INFORMATION:
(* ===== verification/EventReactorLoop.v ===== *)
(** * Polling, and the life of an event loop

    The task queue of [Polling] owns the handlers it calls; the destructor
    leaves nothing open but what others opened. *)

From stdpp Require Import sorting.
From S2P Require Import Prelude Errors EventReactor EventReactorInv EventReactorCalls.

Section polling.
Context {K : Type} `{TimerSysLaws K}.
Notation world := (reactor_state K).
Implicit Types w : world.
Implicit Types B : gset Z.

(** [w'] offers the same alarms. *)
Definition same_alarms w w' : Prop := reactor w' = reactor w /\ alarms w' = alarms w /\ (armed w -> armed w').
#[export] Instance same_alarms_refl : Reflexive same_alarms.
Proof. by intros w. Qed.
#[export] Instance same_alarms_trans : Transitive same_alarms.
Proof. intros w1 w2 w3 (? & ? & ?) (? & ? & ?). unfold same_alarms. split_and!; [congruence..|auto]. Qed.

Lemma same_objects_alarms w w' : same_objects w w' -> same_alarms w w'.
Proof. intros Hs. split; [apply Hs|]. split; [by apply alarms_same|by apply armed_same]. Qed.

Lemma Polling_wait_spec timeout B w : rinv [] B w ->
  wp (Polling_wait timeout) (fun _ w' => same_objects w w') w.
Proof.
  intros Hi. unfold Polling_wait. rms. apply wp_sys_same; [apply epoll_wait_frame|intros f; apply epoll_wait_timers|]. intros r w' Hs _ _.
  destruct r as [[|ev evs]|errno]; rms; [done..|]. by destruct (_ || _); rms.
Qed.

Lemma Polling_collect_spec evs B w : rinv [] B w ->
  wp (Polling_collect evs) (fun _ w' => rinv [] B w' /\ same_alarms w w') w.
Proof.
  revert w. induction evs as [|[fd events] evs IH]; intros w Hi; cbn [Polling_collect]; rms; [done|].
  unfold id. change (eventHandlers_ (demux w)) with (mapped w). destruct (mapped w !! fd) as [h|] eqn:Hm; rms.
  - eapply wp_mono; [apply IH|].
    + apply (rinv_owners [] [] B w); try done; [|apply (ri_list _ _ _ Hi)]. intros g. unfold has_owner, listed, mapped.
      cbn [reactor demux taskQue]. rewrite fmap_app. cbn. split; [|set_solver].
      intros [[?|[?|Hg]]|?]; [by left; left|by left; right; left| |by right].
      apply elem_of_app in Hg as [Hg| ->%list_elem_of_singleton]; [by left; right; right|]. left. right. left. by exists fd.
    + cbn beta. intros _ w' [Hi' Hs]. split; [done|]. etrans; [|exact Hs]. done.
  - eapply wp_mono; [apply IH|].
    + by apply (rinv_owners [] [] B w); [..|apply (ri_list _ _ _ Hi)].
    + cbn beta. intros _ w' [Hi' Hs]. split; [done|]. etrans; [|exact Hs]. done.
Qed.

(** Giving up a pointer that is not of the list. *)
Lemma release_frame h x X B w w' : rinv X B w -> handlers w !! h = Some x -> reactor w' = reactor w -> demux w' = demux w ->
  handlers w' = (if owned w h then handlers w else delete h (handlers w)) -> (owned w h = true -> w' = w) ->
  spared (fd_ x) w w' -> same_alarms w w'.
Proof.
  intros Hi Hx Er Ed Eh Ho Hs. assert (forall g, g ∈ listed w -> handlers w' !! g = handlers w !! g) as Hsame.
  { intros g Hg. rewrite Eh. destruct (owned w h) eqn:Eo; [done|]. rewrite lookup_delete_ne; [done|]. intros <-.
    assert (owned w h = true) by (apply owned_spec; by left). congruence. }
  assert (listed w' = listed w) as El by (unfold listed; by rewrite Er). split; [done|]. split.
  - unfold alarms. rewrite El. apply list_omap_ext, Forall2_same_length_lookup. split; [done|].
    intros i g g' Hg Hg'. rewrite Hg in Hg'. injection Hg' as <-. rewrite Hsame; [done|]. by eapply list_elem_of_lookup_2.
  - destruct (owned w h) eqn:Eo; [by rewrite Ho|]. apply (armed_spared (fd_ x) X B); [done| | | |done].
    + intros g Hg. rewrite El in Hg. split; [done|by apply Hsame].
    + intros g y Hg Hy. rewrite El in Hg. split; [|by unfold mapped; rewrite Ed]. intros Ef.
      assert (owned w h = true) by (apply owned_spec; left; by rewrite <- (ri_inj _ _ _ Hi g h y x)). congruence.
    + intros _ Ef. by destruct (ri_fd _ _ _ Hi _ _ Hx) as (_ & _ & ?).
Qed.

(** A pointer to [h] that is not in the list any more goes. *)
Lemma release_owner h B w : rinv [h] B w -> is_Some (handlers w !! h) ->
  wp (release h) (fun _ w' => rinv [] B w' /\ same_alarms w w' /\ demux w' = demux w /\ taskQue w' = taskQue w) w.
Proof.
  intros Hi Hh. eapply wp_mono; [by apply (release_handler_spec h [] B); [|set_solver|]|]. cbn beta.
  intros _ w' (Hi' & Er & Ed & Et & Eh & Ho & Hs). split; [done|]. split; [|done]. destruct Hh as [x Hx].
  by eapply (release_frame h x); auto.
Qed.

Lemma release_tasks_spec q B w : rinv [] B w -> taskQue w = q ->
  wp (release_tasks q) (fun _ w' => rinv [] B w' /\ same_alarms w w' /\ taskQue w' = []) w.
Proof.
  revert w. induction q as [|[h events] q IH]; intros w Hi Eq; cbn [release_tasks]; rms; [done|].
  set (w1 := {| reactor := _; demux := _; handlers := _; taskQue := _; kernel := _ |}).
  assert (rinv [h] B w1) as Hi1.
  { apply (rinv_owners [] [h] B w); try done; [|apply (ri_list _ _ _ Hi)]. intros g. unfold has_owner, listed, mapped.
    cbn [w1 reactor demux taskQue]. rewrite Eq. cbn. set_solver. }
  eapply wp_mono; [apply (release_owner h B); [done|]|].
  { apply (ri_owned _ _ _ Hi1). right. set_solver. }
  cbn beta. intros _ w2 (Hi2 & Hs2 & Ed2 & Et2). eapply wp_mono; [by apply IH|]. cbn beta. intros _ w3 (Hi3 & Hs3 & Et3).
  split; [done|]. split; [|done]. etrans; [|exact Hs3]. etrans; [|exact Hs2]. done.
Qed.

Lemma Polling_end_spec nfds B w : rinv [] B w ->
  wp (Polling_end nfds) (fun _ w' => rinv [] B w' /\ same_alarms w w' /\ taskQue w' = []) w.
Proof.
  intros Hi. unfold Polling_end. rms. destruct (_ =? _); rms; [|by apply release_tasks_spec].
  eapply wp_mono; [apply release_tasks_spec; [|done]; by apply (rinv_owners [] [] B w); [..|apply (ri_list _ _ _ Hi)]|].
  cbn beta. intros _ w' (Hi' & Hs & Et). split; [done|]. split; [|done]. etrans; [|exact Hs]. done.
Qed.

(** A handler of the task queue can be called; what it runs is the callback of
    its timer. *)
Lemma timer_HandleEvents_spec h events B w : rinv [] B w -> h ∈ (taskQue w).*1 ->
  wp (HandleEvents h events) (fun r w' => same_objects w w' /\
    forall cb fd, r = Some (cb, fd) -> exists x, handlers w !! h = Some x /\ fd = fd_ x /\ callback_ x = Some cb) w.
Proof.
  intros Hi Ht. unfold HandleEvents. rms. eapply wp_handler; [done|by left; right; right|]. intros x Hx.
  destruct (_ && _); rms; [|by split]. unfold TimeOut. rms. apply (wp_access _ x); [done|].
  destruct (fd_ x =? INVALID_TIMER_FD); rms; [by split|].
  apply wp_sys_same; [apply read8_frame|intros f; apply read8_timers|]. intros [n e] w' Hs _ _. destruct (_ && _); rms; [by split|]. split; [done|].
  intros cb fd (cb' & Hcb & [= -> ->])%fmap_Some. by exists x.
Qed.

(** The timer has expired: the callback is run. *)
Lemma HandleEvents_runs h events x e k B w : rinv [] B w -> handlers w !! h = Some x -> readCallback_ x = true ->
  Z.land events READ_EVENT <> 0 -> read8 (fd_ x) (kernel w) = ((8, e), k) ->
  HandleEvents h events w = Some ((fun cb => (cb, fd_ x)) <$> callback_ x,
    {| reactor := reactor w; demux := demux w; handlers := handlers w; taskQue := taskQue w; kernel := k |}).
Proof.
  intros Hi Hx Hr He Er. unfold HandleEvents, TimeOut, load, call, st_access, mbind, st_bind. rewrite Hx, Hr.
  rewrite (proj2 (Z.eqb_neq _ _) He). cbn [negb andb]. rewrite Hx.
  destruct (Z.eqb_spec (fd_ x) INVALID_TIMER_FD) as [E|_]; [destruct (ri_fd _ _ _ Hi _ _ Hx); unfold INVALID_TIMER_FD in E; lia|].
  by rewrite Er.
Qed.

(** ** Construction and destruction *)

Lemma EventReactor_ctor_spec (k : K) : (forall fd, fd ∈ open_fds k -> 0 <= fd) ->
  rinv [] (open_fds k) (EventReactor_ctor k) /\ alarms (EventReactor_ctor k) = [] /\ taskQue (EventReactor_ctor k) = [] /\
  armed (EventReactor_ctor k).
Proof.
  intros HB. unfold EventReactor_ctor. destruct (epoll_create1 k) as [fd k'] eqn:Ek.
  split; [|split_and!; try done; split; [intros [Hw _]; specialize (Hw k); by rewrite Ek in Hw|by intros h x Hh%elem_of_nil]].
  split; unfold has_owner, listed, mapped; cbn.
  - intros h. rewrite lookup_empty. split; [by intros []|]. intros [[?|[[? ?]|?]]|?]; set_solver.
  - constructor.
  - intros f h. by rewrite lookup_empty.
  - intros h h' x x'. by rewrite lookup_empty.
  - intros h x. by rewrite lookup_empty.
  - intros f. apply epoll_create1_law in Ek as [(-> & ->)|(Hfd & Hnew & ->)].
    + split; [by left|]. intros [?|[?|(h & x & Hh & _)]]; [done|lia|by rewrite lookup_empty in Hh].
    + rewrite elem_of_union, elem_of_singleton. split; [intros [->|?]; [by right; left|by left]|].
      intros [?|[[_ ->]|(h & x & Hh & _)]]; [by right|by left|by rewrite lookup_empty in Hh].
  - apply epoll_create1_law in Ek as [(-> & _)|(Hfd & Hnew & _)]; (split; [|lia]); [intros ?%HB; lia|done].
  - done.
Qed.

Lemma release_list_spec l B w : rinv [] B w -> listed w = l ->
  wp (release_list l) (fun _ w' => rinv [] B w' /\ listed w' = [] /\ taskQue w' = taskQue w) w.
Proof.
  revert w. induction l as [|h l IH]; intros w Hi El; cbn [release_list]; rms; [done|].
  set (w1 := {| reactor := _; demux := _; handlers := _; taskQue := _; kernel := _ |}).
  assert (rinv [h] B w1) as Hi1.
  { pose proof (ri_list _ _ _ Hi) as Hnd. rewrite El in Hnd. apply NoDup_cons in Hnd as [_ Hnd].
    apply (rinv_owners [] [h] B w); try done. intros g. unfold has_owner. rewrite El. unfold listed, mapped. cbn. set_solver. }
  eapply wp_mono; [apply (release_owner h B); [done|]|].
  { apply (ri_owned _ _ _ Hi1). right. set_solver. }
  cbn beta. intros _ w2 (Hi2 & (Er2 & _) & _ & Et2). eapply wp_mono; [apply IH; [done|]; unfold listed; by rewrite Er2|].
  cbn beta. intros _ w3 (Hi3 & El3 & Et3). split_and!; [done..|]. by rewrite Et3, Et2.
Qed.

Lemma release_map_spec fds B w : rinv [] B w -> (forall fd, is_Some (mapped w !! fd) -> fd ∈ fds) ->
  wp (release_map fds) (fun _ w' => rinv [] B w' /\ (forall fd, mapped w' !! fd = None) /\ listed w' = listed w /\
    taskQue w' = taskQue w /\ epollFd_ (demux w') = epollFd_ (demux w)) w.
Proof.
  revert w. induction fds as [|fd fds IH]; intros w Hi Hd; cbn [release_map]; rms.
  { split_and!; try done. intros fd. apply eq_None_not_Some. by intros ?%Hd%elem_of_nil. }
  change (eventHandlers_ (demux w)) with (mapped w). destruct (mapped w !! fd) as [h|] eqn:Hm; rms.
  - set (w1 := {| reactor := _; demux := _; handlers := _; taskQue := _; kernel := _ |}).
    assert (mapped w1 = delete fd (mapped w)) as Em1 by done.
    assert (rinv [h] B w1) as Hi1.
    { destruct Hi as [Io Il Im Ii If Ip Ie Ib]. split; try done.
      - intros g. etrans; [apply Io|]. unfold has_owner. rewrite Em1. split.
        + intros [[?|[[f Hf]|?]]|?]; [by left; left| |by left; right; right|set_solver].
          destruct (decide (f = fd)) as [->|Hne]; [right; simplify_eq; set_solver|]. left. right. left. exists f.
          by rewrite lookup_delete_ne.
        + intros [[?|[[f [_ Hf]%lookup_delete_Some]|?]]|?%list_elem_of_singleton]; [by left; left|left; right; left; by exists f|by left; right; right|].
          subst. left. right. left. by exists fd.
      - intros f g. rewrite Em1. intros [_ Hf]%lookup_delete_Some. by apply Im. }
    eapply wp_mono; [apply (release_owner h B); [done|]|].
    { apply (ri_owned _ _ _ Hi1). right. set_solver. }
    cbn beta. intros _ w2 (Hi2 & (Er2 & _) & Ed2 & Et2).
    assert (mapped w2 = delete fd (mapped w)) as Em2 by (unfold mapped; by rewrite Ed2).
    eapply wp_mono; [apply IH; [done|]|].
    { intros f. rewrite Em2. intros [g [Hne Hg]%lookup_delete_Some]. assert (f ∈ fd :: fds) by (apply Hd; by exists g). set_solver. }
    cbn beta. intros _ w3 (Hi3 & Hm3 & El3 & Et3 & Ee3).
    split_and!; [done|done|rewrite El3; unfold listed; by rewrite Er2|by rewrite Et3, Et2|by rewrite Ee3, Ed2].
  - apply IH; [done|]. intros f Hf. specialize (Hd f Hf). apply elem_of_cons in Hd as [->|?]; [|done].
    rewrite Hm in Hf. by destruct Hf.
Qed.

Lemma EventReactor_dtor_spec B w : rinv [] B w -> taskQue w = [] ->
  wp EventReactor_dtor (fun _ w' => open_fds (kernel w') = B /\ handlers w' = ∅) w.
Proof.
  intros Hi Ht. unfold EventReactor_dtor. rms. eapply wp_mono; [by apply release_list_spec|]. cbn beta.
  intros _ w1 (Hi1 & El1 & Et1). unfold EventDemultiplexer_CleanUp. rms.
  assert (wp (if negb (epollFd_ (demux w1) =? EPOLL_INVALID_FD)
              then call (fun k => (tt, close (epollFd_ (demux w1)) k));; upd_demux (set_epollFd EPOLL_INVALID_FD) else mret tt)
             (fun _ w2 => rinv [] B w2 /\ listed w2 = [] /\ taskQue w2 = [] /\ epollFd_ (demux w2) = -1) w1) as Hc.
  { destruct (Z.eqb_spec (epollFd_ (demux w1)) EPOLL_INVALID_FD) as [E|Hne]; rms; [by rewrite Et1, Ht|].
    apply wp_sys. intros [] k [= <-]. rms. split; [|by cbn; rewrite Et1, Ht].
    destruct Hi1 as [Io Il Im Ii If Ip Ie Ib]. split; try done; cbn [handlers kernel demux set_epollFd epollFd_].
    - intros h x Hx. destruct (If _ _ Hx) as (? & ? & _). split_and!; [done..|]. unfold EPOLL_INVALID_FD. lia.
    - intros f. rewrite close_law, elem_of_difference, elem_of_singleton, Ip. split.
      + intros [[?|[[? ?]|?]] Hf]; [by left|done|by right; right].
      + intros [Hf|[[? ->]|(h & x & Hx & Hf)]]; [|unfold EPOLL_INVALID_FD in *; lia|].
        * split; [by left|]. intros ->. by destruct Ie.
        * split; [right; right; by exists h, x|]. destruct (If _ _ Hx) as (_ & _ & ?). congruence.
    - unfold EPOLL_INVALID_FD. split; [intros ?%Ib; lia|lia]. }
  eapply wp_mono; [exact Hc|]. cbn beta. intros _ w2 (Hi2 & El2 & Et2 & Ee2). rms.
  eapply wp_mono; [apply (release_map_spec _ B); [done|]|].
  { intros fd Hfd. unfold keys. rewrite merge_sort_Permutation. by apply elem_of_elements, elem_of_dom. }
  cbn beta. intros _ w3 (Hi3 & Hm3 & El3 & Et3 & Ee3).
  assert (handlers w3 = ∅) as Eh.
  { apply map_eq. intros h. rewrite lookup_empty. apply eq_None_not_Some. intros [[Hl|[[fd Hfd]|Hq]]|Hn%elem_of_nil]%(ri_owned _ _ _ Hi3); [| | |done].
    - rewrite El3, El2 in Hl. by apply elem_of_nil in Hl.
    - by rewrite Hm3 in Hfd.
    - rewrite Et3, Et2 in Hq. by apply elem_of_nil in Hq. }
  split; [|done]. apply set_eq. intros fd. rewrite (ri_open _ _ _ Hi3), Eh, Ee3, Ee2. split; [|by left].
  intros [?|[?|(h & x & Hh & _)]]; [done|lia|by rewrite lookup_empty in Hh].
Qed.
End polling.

WHAT IS REQUIRED:
Reproduce exactly, and only, the lines from the start of the entries through the one that contains "revert w. induction evs".

SOLUTION TO THIS EXERCISE:
(* ===== verification/EventReactorLoop.v ===== *)
(** * Polling, and the life of an event loop

    The task queue of [Polling] owns the handlers it calls; the destructor
    leaves nothing open but what others opened. *)

From stdpp Require Import sorting.
From S2P Require Import Prelude Errors EventReactor EventReactorInv EventReactorCalls.

Section polling.
Context {K : Type} `{TimerSysLaws K}.
Notation world := (reactor_state K).
Implicit Types w : world.
Implicit Types B : gset Z.

(** [w'] offers the same alarms. *)
Definition same_alarms w w' : Prop := reactor w' = reactor w /\ alarms w' = alarms w /\ (armed w -> armed w').
#[export] Instance same_alarms_refl : Reflexive same_alarms.
Proof. by intros w. Qed.
#[export] Instance same_alarms_trans : Transitive same_alarms.
Proof. intros w1 w2 w3 (? & ? & ?) (? & ? & ?). unfold same_alarms. split_and!; [congruence..|auto]. Qed.

Lemma same_objects_alarms w w' : same_objects w w' -> same_alarms w w'.
Proof. intros Hs. split; [apply Hs|]. split; [by apply alarms_same|by apply armed_same]. Qed.

Lemma Polling_wait_spec timeout B w : rinv [] B w ->
  wp (Polling_wait timeout) (fun _ w' => same_objects w w') w.
Proof.
  intros Hi. unfold Polling_wait. rms. apply wp_sys_same; [apply epoll_wait_frame|intros f; apply epoll_wait_timers|]. intros r w' Hs _ _.
  destruct r as [[|ev evs]|errno]; rms; [done..|]. by destruct (_ || _); rms.
Qed.

Lemma Polling_collect_spec evs B w : rinv [] B w ->
  wp (Polling_collect evs) (fun _ w' => rinv [] B w' /\ same_alarms w w') w.
Proof.
  revert w. induction evs as [|[fd events] evs IH]; intros w Hi; cbn [Polling_collect]; rms; [done|].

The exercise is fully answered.